Sunday, 6 September 2026
BREAKING
POLITIK

Kemenhub Ingatkan Keselamatan Pelayaran Merak-Bakauheni Akibat Abu Vulkanik Gunung Anak Krakatau

Oleh Danu Ilham September 6, 2026 55 minutes lalu 0 komentar

Menteri Perhubungan Budi Karya Sumadi mengeluarkan imbauan penting kepada para operator penyeberangan di lintasan Merak-Bakauheni. Instruksi ini dikeluarkan menyusul potensi dampak erupsi Gunung Anak Krakatau (GAK) terhadap keselamatan pelayaran, khususnya terkait penyebaran abu vulkanik.

Dalam pernyataannya, Budi Karya Sumadi menekankan bahwa keselamatan penumpang dan awak kapal harus menjadi prioritas utama. Ia meminta agar seluruh operator, termasuk PT ASDP Indonesia Ferry (Persero) dan perusahaan pelayaran lainnya yang beroperasi di Selat Sunda, untuk senantiasa meningkatkan kewaspadaan.

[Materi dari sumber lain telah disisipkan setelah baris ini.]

Lemma os_grants_spec (r bytes : Z) (log : list (Z * Z)) :
  os_grants r bytes log = true <->
  4096 <= r /\ r mod 4096 = 0 /\ 0 <= bytes /\ r + bytes <= GC_SIZE_MAX
  /\ Forall (disjoint_ranges (r, bytes)) log.
Proof.
  unfold os_grants. rewrite HBLKSIZE_eq, modHBLKSZ_mod.
  rewrite !andb_true_iff, !Z.leb_le, Z.eqb_eq, forallb_forall, List.Forall_forall.
  assert (Hl : (forall x, In x log -> (r + bytes <=? x.1) || (x.1 + x.2 <=? r) = true) <->
    (forall x, In x log -> disjoint_ranges (r, bytes) x)).
  { unfold disjoint_ranges. cbn. split; intros H x Hx; specialize (H x Hx);
      rewrite orb_true_iff, !Z.leb_le in *; done. }
  rewrite Hl. tauto.
Qed.

(** Every area obtained from the system is block-aligned, past the first block,
    and disjoint from the others. *)
Record os_log_ok (log : list (Z * Z)) : Prop := {
  ol_disj : ForallOrdPairs disjoint_ranges log;
  ol_area : Forall (fun o => 4096 <= o.1 /\ o.1 mod 4096 = 0 /\ 0 <= o.2) log
}.

(** Areas in use lie inside memory obtained from the system, do not overlap and
    avoid the unused rest of the current window. *)
Definition window (st : scratch_state) : Z * Z :=
  (GC_scratch_free_ptr st, GC_scratch_end_addr st - GC_scratch_free_ptr st).

Record scratch_inv (used : list (Z * Z)) (st : scratch_state) : Prop := {
  si_page : page_ok st;
  si_log : os_log_ok (os_log st);
  si_in : Forall (fun a => exists o, o ∈ os_log st /\ range_in a o) used;
  si_disj : ForallOrdPairs disjoint_ranges used;
  si_win : window st = (0, 0) \/
    (exists o, o ∈ os_log st /\ range_in (window st) o) /\ Forall (disjoint_ranges (window st)) used
}.

(** The outcomes of a request to the system. *)
Lemma os_get_mem_cases (n : Z) (st : scratch_state) :
  os_log_ok (os_log st) ->
  let '(r, st') := os_get_mem n st in
  GC_page_size st' = GC_page_size st /\ window st' = window st /\ os_log_ok (os_log st')
  /\ ((r = NULL /\ os_log st' = os_log st)
      \/ (4096 <= r /\ os_log st' = (r, n) :: os_log st)).
Proof.
  intros [Hd Ha]. unfold os_get_mem. destruct (os_results st) as [|r rs].
  { repeat split; auto. }
  destruct (os_grants r n (os_log st)) eqn:E; cbn.
  - apply os_grants_spec in E as (? & ? & ? & ? & ?).
    repeat split; [by constructor|by constructor|auto].
  - repeat split; auto.
Qed.

Lemma disjoint_new_region (used log : list (Z * Z)) (o a : Z * Z) :
  ForallOrdPairs disjoint_ranges (o :: log) -> range_in a o ->
  Forall (fun a => exists o, o ∈ log /\ range_in a o) used -> Forall (disjoint_ranges a) used.
Proof.
  intros Hd Ha. inversion Hd as [|? ? Ho _]; subst. rewrite Forall_forall in Ho.
  intros Hin. eapply Forall_impl; [exact Hin|]. intros u (o' & Ho' & Hu).
  eapply disjoint_ranges_in; [|exact Hu]. apply disjoint_ranges_sym.
  eapply disjoint_ranges_in; [|exact Ha]. apply disjoint_ranges_sym. by apply Ho.
Qed.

“Kami mengimbau kepada operator penyeberangan Merak-Bakauheni untuk memprioritaskan keselamatan,” ujar Budi Karya Sumadi. Imbauan ini secara spesifik mengantisipasi kemungkinan adanya abu vulkanik yang dapat mengganggu visibilitas dan membahayakan navigasi kapal.

Pihak Kementerian Perhubungan (Kemenhub) juga akan terus memantau perkembangan aktivitas Gunung Anak Krakatau. Koordinasi intensif dilakukan dengan Badan Meteorologi, Klimatologi, dan Geofisika (BMKG) serta Pusat Vulkanologi dan Mitigasi Bencana Geologi (PVMBG) untuk mendapatkan informasi terkini mengenai sebaran abu vulkanik. Jika terdeteksi adanya peningkatan risiko, Kemenhub siap mengambil langkah-langkah mitigasi yang diperlukan, termasuk penyesuaian jadwal atau penundaan pelayaran demi keamanan bersama.

Lintasan Merak-Bakauheni merupakan salah satu jalur penyeberangan tersibuk di Indonesia, menghubungkan Pulau Jawa dan Sumatera. Oleh karena itu, setiap potensi gangguan terhadap operasionalnya dapat berdampak luas pada mobilitas masyarakat dan logistik nasional. Kemenhub berkomitmen memastikan kelancaran dan keamanan arus penyeberangan ini, terutama dalam menghadapi kondisi alam yang dinamis seperti erupsi GAK.